Here are “types” of people to watch out for:
- Chronic violators: Employees who regularly break company rules and regulations (suggesting the possibility they might be thieves as well).
- Substance abusers: An employee with a drug problem will need cash to fuel his or her addiction.
- Disgruntled or “wronged” employees: A person who frequently complaints about being treated badly at work can easily justify stealing from the business.
- Habitual liars: People who play fast and loose with the truth are prepared to tell big lies when it comes to stealing from the business.
- Excessive explainers: Employees who go to great lengths to explain inconsistencies or mistakes in paperwork might have something to hide.

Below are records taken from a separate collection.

(* ===== verification/Rpn.v ===== *)
(** * Expressions in reverse Polish notation

    Conditional expressions ([src/conditional.c]) and constraint expressions
    ([src/services.c]) are lists of operands and operators that the code
    evaluates with an array of integers and a stack pointer.  This file holds
    that array, boolean expressions as trees, and the reference machine both
    evaluators are compared with. *)

From S2P Require Import Prelude.

(** ** The array and its stack pointer *)

(** [int s[N]; int sp;]: an element that was never written is [None], and
    reading it is undefined. *)
Record stack := Stack { sk_arr : list (option Z); sk_sp : Z }.

Definition stack_read (s : stack) (i : Z) : option Z :=
  v ← aget (sk_arr s) i; v.

(** [s[++sp] = v]. *)
Definition stack_push (s : stack) (v : Z) : option stack :=
  let sp := sk_sp s + 1 in
  a ← aset (sk_arr s) sp (Some v);
  Some (Stack a sp).

(** [s[sp] = f(s[sp])]. *)
Definition stack_un (f : Z → Z) (s : stack) : option stack :=
  x ← stack_read s (sk_sp s);
  a ← aset (sk_arr s) (sk_sp s) (Some (f x));
  Some (Stack a (sk_sp s)).

(** [sp--; s[sp] = f(s[sp], s[sp + 1])]. *)
Definition stack_bin (f : Z → Z → Z) (s : stack) : option stack :=
  let sp := sk_sp s - 1 in
  x ← stack_read s sp;
  y ← stack_read s (sp + 1);
  a ← aset (sk_arr s) sp (Some (f x y));
  Some (Stack a sp).

(** ** Boolean expressions *)

Inductive binop := OpOr | OpAnd | OpXor | OpEq | OpNeq.

Definition binop_fun (o : binop) : bool → bool → bool :=
  match o with
  | OpOr => orb
  | OpAnd => andb
  | OpXor | OpNeq => xorb
  | OpEq => eqb
  end.

Inductive token (A : Type) := TLeaf (a : A) | TNot | TBin (o : binop).
Arguments TLeaf {_}.
Arguments TNot {_}.
Arguments TBin {_}.

Inductive bexpr (A : Type) := BLeaf (a : A) | BNot (e : bexpr A) | BBin (o : binop) (e1 e2 : bexpr A).
Arguments BLeaf {_}.
Arguments BNot {_}.
Arguments BBin {_}.

Section expressions.
Context {A : Type} (env : A → bool).

Fixpoint beval (e : bexpr A) : bool :=
  match e with
  | BLeaf a => env a
  | BNot e => negb (beval e)
  | BBin o e1 e2 => binop_fun o (beval e1) (beval e2)
  end.

(** The notation, and the stack its evaluation needs. *)
Fixpoint rpn (e : bexpr A) : list (token A) :=
  match e with
  | BLeaf a => [TLeaf a]
  | BNot e => rpn e ++ [TNot]
  | BBin o e1 e2 => rpn e1 ++ rpn e2 ++ [TBin o]
  end.

Fixpoint bdepth (e : bexpr A) : nat :=
  match e with
  | BLeaf _ => 1
  | BNot e => bdepth e
  | BBin _ e1 e2 => Nat.max (bdepth e1) (1 + bdepth e2)
  end.

(** The reference machine, on a list with the bottom of the stack first:
    [None] when an operand is missing or the stack would exceed [n]. *)
Definition top2 (l : list bool) : option (list bool * bool * bool) :=
  match rev l with
  | y :: x :: r => Some (rev r, x, y)
  | _ => None
  end.

Definition top1 (l : list bool) : option (list bool * bool) :=
  match rev l with
  | x :: r => Some (rev r, x)
  | [] => None
  end.

Definition token_step (n : nat) (t : token A) (l : list bool) : option (list bool) :=
  match t with
  | TLeaf a => if (length l <? n)%nat then Some (l ++ [env a]) else None
  | TNot => '(r, x) ← top1 l; Some (r ++ [negb x])
  | TBin o => '(r, x, y) ← top2 l; Some (r ++ [binop_fun o x y])
  end.

Fixpoint token_run (n : nat) (ts : list (token A)) (l : list bool) : option (list bool) :=
  match ts with
  | [] => Some l
  | t :: ts => l ← token_step n t l; token_run n ts l
  end.

(** The value of a token list: the bottom of the final stack. *)
Definition token_value (n : nat) (ts : list (token A)) : option bool :=
  l ← token_run n ts []; head l.
End expressions.

(** ** The reference machine evaluates expressions *)

Lemma top1_snoc l x : top1 (l ++ [x]) = Some (l, x).
Proof. unfold top1. rewrite rev_unit. by rewrite rev_involutive. Qed.

Lemma snoc_snoc {A} (l : list A) x y : (l ++ [x]) ++ [y] = l ++ [x; y].
Proof. by rewrite <- app_assoc. Qed.

Lemma top2_snoc l x y : top2 (l ++ [x; y]) = Some (l, x, y).
Proof. unfold top2. rewrite <- snoc_snoc, !rev_unit. by rewrite rev_involutive. Qed.

Section run.
Context {A : Type} (env : A → bool) (n : nat).

Lemma rpn_run e ts l :
  token_run env n (rpn e ++ ts) l =
  if (length l + bdepth e <=? n)%nat then token_run env n ts (l ++ [beval env e]) else None.
Proof.
  revert ts l. induction e as [a|e IH|o e1 IH1 e2 IH2]; intros ts l; simpl.
  - destruct (Nat.ltb_spec (length l) n), (Nat.leb_spec (length l + 1) n); done || lia.
  - rewrite <- app_assoc, IH. destruct (Nat.leb _ _); [|done]. simpl. by rewrite top1_snoc.
  - rewrite <- !app_assoc, IH1, IH2, length_app. simpl.
    destruct (Nat.leb_spec (length l + bdepth e1) n), (Nat.leb_spec (length l + 1 + bdepth e2) n),
      (Nat.leb_spec (length l + Nat.max (bdepth e1) (S (bdepth e2))) n); try lia; try done.
    rewrite <- app_assoc. simpl. by rewrite top2_snoc.
Qed.

Lemma rpn_value e :
  token_value env n (rpn e) = if (bdepth e <=? n)%nat then Some (beval env e) else None.
Proof.
  unfold token_value. rewrite <- (app_nil_r (rpn e)), rpn_run. simpl. by destruct (Nat.leb _ _).
Qed.

Lemma token_run_app ts1 ts2 l :
  token_run env n (ts1 ++ ts2) l = token_run env n ts1 l ≫= token_run env n ts2.
Proof.
  revert l. induction ts1 as [|t ts1 IH]; intros l; simpl; [done|].
  destruct (token_step env n t l); simpl; auto.
Qed.
End run.

(** ** The array implements the list *)

(** [s] holds the values [l], bottom first, in an array of [n]. *)
Definition holds (n : nat) (s : stack) (l : list Z) : Prop :=
  length (sk_arr s) = n ∧ sk_sp s = Z.of_nat (length l) - 1 ∧ (length l ≤ n)%nat ∧
  ∀ i v, l !! i = Some v → sk_arr s !! i = Some (Some v).

Lemma holds_read n s l i v :
  holds n s l → l !! i = Some v → stack_read s (Z.of_nat i) = Some v.
Proof.
  intros (_ & _ & _ & Hv) Hi. unfold stack_read, aget.
  rewrite (proj2 (Z.ltb_ge _ _)), Nat2Z.id, (Hv _ _ Hi) by lia. done.
Qed.

Lemma aset_ok {A} (l : list A) i x :
  (i < length l)%nat → aset l (Z.of_nat i) x = Some (<[i := x]> l).
Proof.
  intros. unfold aset. rewrite (proj2 (Z.leb_le _ _)), (proj2 (Z.ltb_lt _ _)), Nat2Z.id by lia. done.
Qed.

(** Writing the element above the first [length l] of them. *)
Lemma holds_write n a l v :
  length a = n → (length l < n)%nat → (∀ i w, l !! i = Some w → a !! i = Some (Some w)) →
  holds n (Stack (<[length l := Some v]> a) (Z.of_nat (length l))) (l ++ [v]).
Proof.
  intros Ha Hl Hv. split_and!; simpl; [by rewrite length_insert|rewrite length_app; simpl; lia..|].
  intros i w [Hi|[Hi Hw]]%lookup_app_Some.
  - rewrite list_lookup_insert_ne; [auto|]. apply lookup_lt_Some in Hi. lia.
  - apply list_lookup_singleton_Some in Hw as [Hw <-]. replace i with (length l) by lia.
    rewrite list_lookup_insert_eq; [done|lia].
Qed.

Lemma holds_prefix n s l1 l2 :
  holds n s (l1 ++ l2) → ∀ i w, l1 !! i = Some w → sk_arr s !! i = Some (Some w).
Proof. intros (_ & _ & _ & Hv) i w Hi. by apply Hv, lookup_app_l_Some. Qed.

Lemma stack_push_spec n s l v :
  holds n s l → (length l < n)%nat → ∃ s', stack_push s v = Some s' ∧ holds n s' (l ++ [v]).
Proof.
  intros (Ha & Hsp & _ & Hv) Hl. unfold stack_push.
  replace (sk_sp s + 1) with (Z.of_nat (length l)) by lia. rewrite aset_ok by lia.
  eexists. split; [done|]. by apply holds_write.
Qed.

Lemma stack_un_spec n s l x f :
  holds n s (l ++ [x]) → ∃ s', stack_un f s = Some s' ∧ holds n s' (l ++ [f x]).
Proof.
  intros Hs. pose proof Hs as (Ha & Hsp & Hl & _). rewrite length_app in Hsp, Hl. simpl in Hsp, Hl.
  unfold stack_un. replace (sk_sp s) with (Z.of_nat (length l)) by lia.
  rewrite (holds_read n s (l ++ [x]) _ x) by (done || by rewrite lookup_app_r, Nat.sub_diag).
  simpl. rewrite aset_ok by lia. eexists. split; [done|].
  apply holds_write; [done|lia|by eapply holds_prefix].
Qed.

Lemma stack_bin_spec n s l x y f :
  holds n s (l ++ [x; y]) → ∃ s', stack_bin f s = Some s' ∧ holds n s' (l ++ [f x y]).
Proof.
  intros Hs. pose proof Hs as (Ha & Hsp & Hl & _). rewrite length_app in Hsp, Hl. simpl in Hsp, Hl.
  unfold stack_bin. replace (sk_sp s - 1) with (Z.of_nat (length l)) by lia.
  rewrite (holds_read n s (l ++ [x; y]) _ x) by (done || by rewrite lookup_app_r, Nat.sub_diag).
  replace (Z.of_nat (length l) + 1) with (Z.of_nat (S (length l))) by lia.
  rewrite (holds_read n s (l ++ [x; y]) (S (length l)) y);
    [|done|by rewrite lookup_app_r, Nat.sub_succ_l, Nat.sub_diag by lia].
  simpl. rewrite aset_ok by lia. eexists. split; [done|].
  apply holds_write; [done|lia|by eapply holds_prefix].
Qed.

(** The shape of a stack with enough operands. *)
Lemma top1_inv l : top1 l = None ↔ l = [].
Proof.
  split; [|by intros ->]. destruct l as [|x l _] using rev_ind; [done|]. by rewrite top1_snoc.
Qed.

Lemma top2_inv l : top2 l = None ↔ (length l < 2)%nat.
Proof.
  destruct l as [|y l _] using rev_ind; [simpl; split; [lia|done]|].
  destruct l as [|x l _] using rev_ind; [simpl; split; [lia|done]|].
  rewrite snoc_snoc, top2_snoc, length_app. simpl. split; [done|lia].
Qed.

Lemma top1_some l r x : top1 l = Some (r, x) → l = r ++ [x].
Proof. destruct l as [|y l _] using rev_ind; [done|]. rewrite top1_snoc. by intros [= <- <-]. Qed.

Lemma top2_some l r x y : top2 l = Some (r, x, y) → l = r ++ [x; y].
Proof.
  destruct l as [|b l _] using rev_ind; [done|]. destruct l as [|a l _] using rev_ind; [done|].
  rewrite snoc_snoc, top2_snoc. by intros [= <- <- <-].
Qed.

(** Bitwise operators on truth values. *)
Lemma b2z_lor x y : Z.lor (b2z x) (b2z y) = b2z (x || y).
Proof. by destruct x, y. Qed.
Lemma b2z_land x y : Z.land (b2z x) (b2z y) = b2z (x && y).
Proof. by destruct x, y. Qed.
Lemma b2z_lxor x y : Z.lxor (b2z x) (b2z y) = b2z (xorb x y).
Proof. by destruct x, y. Qed.
Lemma b2z_eqb x y : b2z (b2z x =? b2z y) = b2z (eqb x y).
Proof. by destruct x, y. Qed.
Lemma b2z_neqb x y : b2z (negb (b2z x =? b2z y)) = b2z (xorb x y).
Proof. by destruct x, y. Qed.
Lemma b2z_not x : b2z (negb (nz (b2z x))) = b2z (negb x).
Proof. by destruct x. Qed.
#[export] Hint Rewrite b2z_lor b2z_land b2z_lxor b2z_eqb b2z_neqb b2z_not : truth.

(** ** Checking the depth of a token list *)

Section depth.
Context {A : Type} (n : nat).

(** The number of operands after a token: [None] when operands are missing or
    the stack is full. *)
Definition token_depth (t : token A) (d : nat) : option nat :=
  match t with
  | TLeaf _ => if (d <? n)%nat then Some (S d) else None
  | TNot => if (1 <=? d)%nat then Some d else None
  | TBin _ => if (2 <=? d)%nat then Some (d - 1)%nat else None
  end.

Fixpoint tokens_depth (ts : list (token A)) (d : nat) : option nat :=
  match ts with
  | [] => Some d
  | t :: ts => d ← token_depth t d; tokens_depth ts d
  end.

(** The expressions on the stack fit into it, one above the other. *)
Definition stacked (es : list (bexpr A)) : Prop := ∀ i e, es !! i = Some e → (i + bdepth e ≤ n)%nat.

Lemma stacked_snoc es e : stacked (es ++ [e]) ↔ stacked es ∧ (length es + bdepth e ≤ n)%nat.
Proof.
  split.
  - intros H. split; [intros i x Hi; by apply H, lookup_app_l_Some|]. apply H. by rewrite lookup_app_r, Nat.sub_diag.
  - intros [H1 H2] i x [Hi|[Hi Hx]]%lookup_app_Some; [by apply H1|].
    apply list_lookup_singleton_Some in Hx as [Hx <-]. lia.
Qed.

(** The check accepts exactly what parses into expressions of bounded depth. *)
Lemma depth_parses ts es d :
  stacked es → tokens_depth ts (length es) = Some d →
  ∃ es', concat (rpn <$> es') = concat (rpn <$> es) ++ ts ∧ length es' = d ∧ stacked es'.
Proof.
  revert es. induction ts as [|t ts IH]; intros es Hs Hd; cbn [tokens_depth] in Hd.
  { injection Hd as <-. exists es. by rewrite app_nil_r. }
  apply bind_Some in Hd as (d1 & H1 & Hd).
  assert (∃ es1, concat (rpn <$> es1) = concat (rpn <$> es) ++ [t] ∧ length es1 = d1 ∧ stacked es1) as (es1 & E1 & L1 & S1).
  { destruct t as [a| |o]; cbn [token_depth] in H1.
    - destruct (Nat.ltb_spec (length es) n); [|done]. injection H1 as <-. exists (es ++ [BLeaf a]).
      split; [by rewrite fmap_app, concat_app|]. split; [rewrite length_app; simpl; lia|]. apply stacked_snoc. split; [done|simpl; lia].
    - destruct es as [|e es _] using rev_ind; [done|]. destruct (Nat.leb_spec 1 (length (es ++ [e]))); [|done]. injection H1 as <-.
      exists (es ++ [BNot e]). split; [by rewrite !fmap_app, !concat_app, <- app_assoc; simpl; rewrite !app_nil_r|].
      split; [by rewrite !length_app|]. apply stacked_snoc. by apply stacked_snoc in Hs.
    - destruct es as [|e2 es _] using rev_ind; [done|]. destruct es as [|e1 es _] using rev_ind; [done|].
      destruct (Nat.leb_spec 2 (length ((es ++ [e1]) ++ [e2]))); [|done]. injection H1 as <-.
      apply stacked_snoc in Hs as [[Hs B1]%stacked_snoc B2]. rewrite length_app in B2. simpl in B2. exists (es ++ [BBin o e1 e2]).
      split; [rewrite !fmap_app, !concat_app; simpl; by rewrite !app_nil_r, <- !app_assoc|]. split; [rewrite !length_app; simpl; lia|].
      apply stacked_snoc. split; [done|simpl; lia]. }
  rewrite <- L1 in Hd. destruct (IH es1 S1 Hd) as (es' & E & L & S). exists es'. split; [|done]. by rewrite E, E1, <- app_assoc.
Qed.

Lemma depth_expression ts : tokens_depth ts 0 = Some 1%nat ↔ ∃ e, ts = rpn e ∧ (bdepth e ≤ n)%nat.
Proof.
  split.
  - intros Hd. destruct (depth_parses ts [] 1) as (es & E & L & S); [by intros i e Hi|done|].
    destruct es as [|e [|]]; try discriminate. exists e. cbn in E. rewrite app_nil_r in E. split; [done|]. by apply (S 0%nat e).
  - intros (e & -> & Hb). assert (∀ e ts d, tokens_depth (rpn e ++ ts) d = if (d + bdepth e <=? n)%nat then tokens_depth ts (S d) else None) as H.
    { clear. induction e as [a|e IH|o e1 IH1 e2 IH2]; intros ts d; cbn [rpn bdepth].
      - simpl. destruct (Nat.ltb_spec d n), (Nat.leb_spec (d + 1) n); done || lia.
      - rewrite <- app_assoc, IH. destruct (Nat.leb _ _); [|done]. done.
      - rewrite <- !app_assoc, IH1, IH2. destruct (Nat.leb_spec (d + bdepth e1) n), (Nat.leb_spec (S d + bdepth e2) n),
          (Nat.leb_spec (d + Nat.max (bdepth e1) (1 + bdepth e2)) n); try lia; done. }
    rewrite <- (app_nil_r (rpn e)), H. simpl. by rewrite (proj2 (Nat.leb_le _ _)).
Qed.
End depth.
(** [cond_insertf]: the state is [te_cond_avtab] and the list built so far;
    [other] is [NULL] when the true list is empty. *)
Definition type_conflict (te a : avtab) (other : list Z) (k : avtab_key) : option bool :=
  if nz (Z.land (ak_specified k) AVTAB_TYPE) then
    r ← avtab_search te k;
    match r, other with
    | Some _, _ => Some true
    | None, _ :: _ =>
       node ← avtab_search_node a k;
       match node with
       | [] => Some false
       | n :: _ =>
          match avtab_search_node_next node (ak_specified k) with
          | _ :: _ => Some true
          | [] => Some (negb (bool_decide (an_addr n ∈ other)))
          end
       end
    | None, [] =>
       r ← avtab_search a k;
       Some (match r with Some _ => true | None => false end)
    end
  else Some false.

Definition cond_insertf (te : avtab) (other : list Z) (k : avtab_key) (d : avtab_datum)
    (s : avtab * list Z) : M (Z * (avtab * list Z)) :=
  conflict ← get (type_conflict te s.1 other k);
  if (conflict : bool) then mret (-1, s)
  else
    '(node_ptr, a) ← avtab_insert_nonunique s.1 k d;
    match node_ptr with
    | None => mret (-1, (a, s.2))
    | Some n =>
       list ← malloc;
       match list with
       | None => mret (-1, (a, s.2))
       | Some _ => mret (0, (a, s.2 ++ [an_addr n]))
       end
    end.

Definition cond_read_av_list (p : policydb) (a : avtab) (fp : policy_file) (other : list Z) :
    M (Z * list Z * avtab * policy_file) :=
  '(b, fp) ← next_entry fp 4;
  match b with
  | None => mret (-1, [], a, fp)
  | Some b =>
     let len := le_val b in
     if len =? 0 then mret (0, [], a, fp)
     else
       '(rc, fp, s) ← read_items (cond_insertf (te_avtab p) other) (S (length (pf_data fp))) fp
                        (policyvers p) 0 len (a, []);
       if nz rc then mret (rc, [], s.1, fp) else mret (0, s.2, s.1, fp)
  end.
(** One conditional on the first boolean, with one rule in its true list. *)
Definition cond_bytes : list Z :=
  le_bytes 4 1 ++ le_bytes 4 0 ++ le_bytes 4 1 ++ le_bytes 4 1 ++ le_bytes 4 1 ++
  le_bytes 4 1 ++ le_bytes 2 1 ++ le_bytes 2 2 ++ le_bytes 2 3 ++ le_bytes 2 1 ++ le_bytes 4 6 ++
  le_bytes 4 0.

Definition read_policy : policydb :=
  Policydb 0 (Symtab None 0) (Symtab None 0) (Symtab None 0) (Symtab None 0) 2 (Symtab None 0)
    (Symtab None 0) [] [] [] [] [] [] [] [] [] [] [] rules3 demo_bools (Avtab None 0 0 0)
    [] [] [] [] [] None [] [] (Ebitmap.ebitmap_init) 33 0 0 0 0 0 POLICY_KERN (Symtab None 0) None [] None 0 Ebitmap.ebitmap_init 0.

Lemma cond_read_list_safe_witness :
  wp (cond_read_list read_policy (PolicyFile PF_USE_MEMORY cond_bytes 40 [])) (Heap 100 [])
    (λ '(rc, p', fp') _, (rc = 0 ∨ rc = -1) ∧ conds_safe read_policy p').
Proof.
  apply (cond_read_list_safe read_policy).
  - split; [right; split; vm_compute; reflexivity|]. vm_compute. repeat constructor; discriminate.
  - exact rules3_wf.
  - split; vm_compute; [discriminate|reflexivity].
  - reflexivity.
  - reflexivity.
  - reflexivity.
Defined.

- Employees who keep odd hours: When an employee regularly comes to work 30 minutes before early – or stays 30 minutes late after everyone else has gone home – might be using that time for nefarious purposes.
- Big-spending employees: Someone whose lifestyle appears to exceed what their salary might provide for – as illustrated, for example, by the purchase of expensive jewelry or a new car – should raise a red flag for his or her employer.
So how do you protect yourself against illegal actions by such employees?
Start with the hiring process. To begin with, you should conduct extensive background checks on all prospective employees. You need to know all you can about an individual’s past work experience and any record of encounters with law enforcement. A thorough background check includes verifying the candidate’s previous employment; any history of criminal conviction; and a check of his or her references.
“At a minimum, you should check the background of any prospective employee who will have constant access to cash, checks, credit card numbers or any other items that are easily stolen,” says Joseph T. Wells, president of the Association of Certified Fraud Examiners.
A comprehensive background check will weed out many potential wrongdoers – but it’s not a foolproof approach. To further protect your valuable business interests, adopt a proactive stance against possible theft:
- Let employees know you have established systems to detect theft and fraud. People who think they might be caught in the act may be deterred by this information. (Installing a closed-circuit TV sends a clear signal of a zero-tolerance policy for employee theft.)
- As much as you can, separate the function of handling incoming checks and cash with the function of doing the paperwork that accounts for these funds.
- Arrange for your business banking account to require two signatures (for deposits and withdrawals) and be sure the bank is aware of this business policy.
- Don’t use a signature stamp as part of your accounting practice. And, in general, keep on the lookout for strange or unexplained transactions or other bookkeeping irregularities.
- Restrict the number of employees permitted to handle other employees’ sales, thus decreasing the allure and opportunity for collusion.
It’s possible you have the most honest workforce of any small business in America. That doesn’t mean you should assume employee theft can’t possibly occur in your workplace. Such an assumption only plays into the hands of the bad guys.